Task requirements: Repeat precisely the span of lines below that opens with the line containing "Definition two_nodes : WORLD" and closes with the line containing "Definition all_pwds (w", both included.

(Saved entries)
++++++++

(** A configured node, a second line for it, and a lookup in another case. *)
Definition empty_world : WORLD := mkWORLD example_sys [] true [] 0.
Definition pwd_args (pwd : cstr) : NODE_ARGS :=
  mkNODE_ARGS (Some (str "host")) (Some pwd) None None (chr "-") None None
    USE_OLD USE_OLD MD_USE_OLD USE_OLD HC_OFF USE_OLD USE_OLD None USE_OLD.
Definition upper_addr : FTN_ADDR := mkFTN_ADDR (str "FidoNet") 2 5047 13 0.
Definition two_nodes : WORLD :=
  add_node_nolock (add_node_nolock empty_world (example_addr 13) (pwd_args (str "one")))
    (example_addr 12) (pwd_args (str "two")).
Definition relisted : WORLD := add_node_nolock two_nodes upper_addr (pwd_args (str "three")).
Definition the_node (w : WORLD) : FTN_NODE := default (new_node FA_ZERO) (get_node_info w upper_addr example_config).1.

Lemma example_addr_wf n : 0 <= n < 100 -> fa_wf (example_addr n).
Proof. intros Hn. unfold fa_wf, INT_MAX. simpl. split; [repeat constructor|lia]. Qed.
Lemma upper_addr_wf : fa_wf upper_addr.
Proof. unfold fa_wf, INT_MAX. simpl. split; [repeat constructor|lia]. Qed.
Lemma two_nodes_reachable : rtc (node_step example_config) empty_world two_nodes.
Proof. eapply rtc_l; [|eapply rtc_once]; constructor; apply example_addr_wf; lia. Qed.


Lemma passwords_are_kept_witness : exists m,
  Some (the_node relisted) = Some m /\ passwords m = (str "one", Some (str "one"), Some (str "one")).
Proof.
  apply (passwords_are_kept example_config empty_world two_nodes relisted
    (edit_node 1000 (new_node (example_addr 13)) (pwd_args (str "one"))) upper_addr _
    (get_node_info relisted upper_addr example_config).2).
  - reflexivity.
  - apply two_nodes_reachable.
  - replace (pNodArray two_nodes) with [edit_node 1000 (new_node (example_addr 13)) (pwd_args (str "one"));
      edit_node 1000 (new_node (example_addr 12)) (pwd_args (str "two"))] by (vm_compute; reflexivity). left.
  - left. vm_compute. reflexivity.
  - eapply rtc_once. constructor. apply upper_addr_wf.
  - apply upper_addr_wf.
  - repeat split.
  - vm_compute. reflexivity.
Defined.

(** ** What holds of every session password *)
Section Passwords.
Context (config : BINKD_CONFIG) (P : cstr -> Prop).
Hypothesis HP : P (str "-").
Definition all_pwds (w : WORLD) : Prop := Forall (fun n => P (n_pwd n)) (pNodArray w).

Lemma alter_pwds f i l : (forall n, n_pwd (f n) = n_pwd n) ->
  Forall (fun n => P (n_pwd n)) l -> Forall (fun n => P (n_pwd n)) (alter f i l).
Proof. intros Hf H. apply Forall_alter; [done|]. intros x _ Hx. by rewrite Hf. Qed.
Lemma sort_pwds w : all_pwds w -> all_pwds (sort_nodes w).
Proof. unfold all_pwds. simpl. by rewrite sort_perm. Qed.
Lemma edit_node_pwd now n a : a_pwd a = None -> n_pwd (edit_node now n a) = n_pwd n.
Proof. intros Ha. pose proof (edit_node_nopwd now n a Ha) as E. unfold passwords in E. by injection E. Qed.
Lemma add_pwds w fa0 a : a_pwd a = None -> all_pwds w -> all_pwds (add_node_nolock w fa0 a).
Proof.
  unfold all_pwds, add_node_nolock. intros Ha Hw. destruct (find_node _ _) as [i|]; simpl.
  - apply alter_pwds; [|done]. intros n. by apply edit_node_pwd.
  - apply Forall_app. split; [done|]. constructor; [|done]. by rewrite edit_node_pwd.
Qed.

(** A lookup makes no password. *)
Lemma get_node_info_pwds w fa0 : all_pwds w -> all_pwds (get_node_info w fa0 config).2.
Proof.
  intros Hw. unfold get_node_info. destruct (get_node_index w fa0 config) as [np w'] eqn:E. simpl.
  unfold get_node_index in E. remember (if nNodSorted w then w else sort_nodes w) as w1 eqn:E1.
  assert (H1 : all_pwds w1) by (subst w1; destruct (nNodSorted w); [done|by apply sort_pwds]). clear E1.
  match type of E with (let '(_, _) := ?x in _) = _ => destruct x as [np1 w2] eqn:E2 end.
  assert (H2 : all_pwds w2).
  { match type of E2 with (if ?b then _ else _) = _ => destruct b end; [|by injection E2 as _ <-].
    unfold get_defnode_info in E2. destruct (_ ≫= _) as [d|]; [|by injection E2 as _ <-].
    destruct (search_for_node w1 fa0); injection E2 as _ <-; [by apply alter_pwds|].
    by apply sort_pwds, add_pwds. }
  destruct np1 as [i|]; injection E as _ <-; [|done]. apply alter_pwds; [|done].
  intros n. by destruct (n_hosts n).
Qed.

++++++++

Solution to the exercise:
Definition two_nodes : WORLD :=
  add_node_nolock (add_node_nolock empty_world (example_addr 13) (pwd_args (str "one")))
    (example_addr 12) (pwd_args (str "two")).
Definition relisted : WORLD := add_node_nolock two_nodes upper_addr (pwd_args (str "three")).
Definition the_node (w : WORLD) : FTN_NODE := default (new_node FA_ZERO) (get_node_info w upper_addr example_config).1.

Lemma example_addr_wf n : 0 <= n < 100 -> fa_wf (example_addr n).
Proof. intros Hn. unfold fa_wf, INT_MAX. simpl. split; [repeat constructor|lia]. Qed.
Lemma upper_addr_wf : fa_wf upper_addr.
Proof. unfold fa_wf, INT_MAX. simpl. split; [repeat constructor|lia]. Qed.
Lemma two_nodes_reachable : rtc (node_step example_config) empty_world two_nodes.
Proof. eapply rtc_l; [|eapply rtc_once]; constructor; apply example_addr_wf; lia. Qed.


Lemma passwords_are_kept_witness : exists m,
  Some (the_node relisted) = Some m /\ passwords m = (str "one", Some (str "one"), Some (str "one")).
Proof.
  apply (passwords_are_kept example_config empty_world two_nodes relisted
    (edit_node 1000 (new_node (example_addr 13)) (pwd_args (str "one"))) upper_addr _
    (get_node_info relisted upper_addr example_config).2).
  - reflexivity.
  - apply two_nodes_reachable.
  - replace (pNodArray two_nodes) with [edit_node 1000 (new_node (example_addr 13)) (pwd_args (str "one"));
      edit_node 1000 (new_node (example_addr 12)) (pwd_args (str "two"))] by (vm_compute; reflexivity). left.
  - left. vm_compute. reflexivity.
  - eapply rtc_once. constructor. apply upper_addr_wf.
  - apply upper_addr_wf.
  - repeat split.
  - vm_compute. reflexivity.
Defined.

(** ** What holds of every session password *)
Section Passwords.
Context (config : BINKD_CONFIG) (P : cstr -> Prop).
Hypothesis HP : P (str "-").
Definition all_pwds (w : WORLD) : Prop := Forall (fun n => P (n_pwd n)) (pNodArray w).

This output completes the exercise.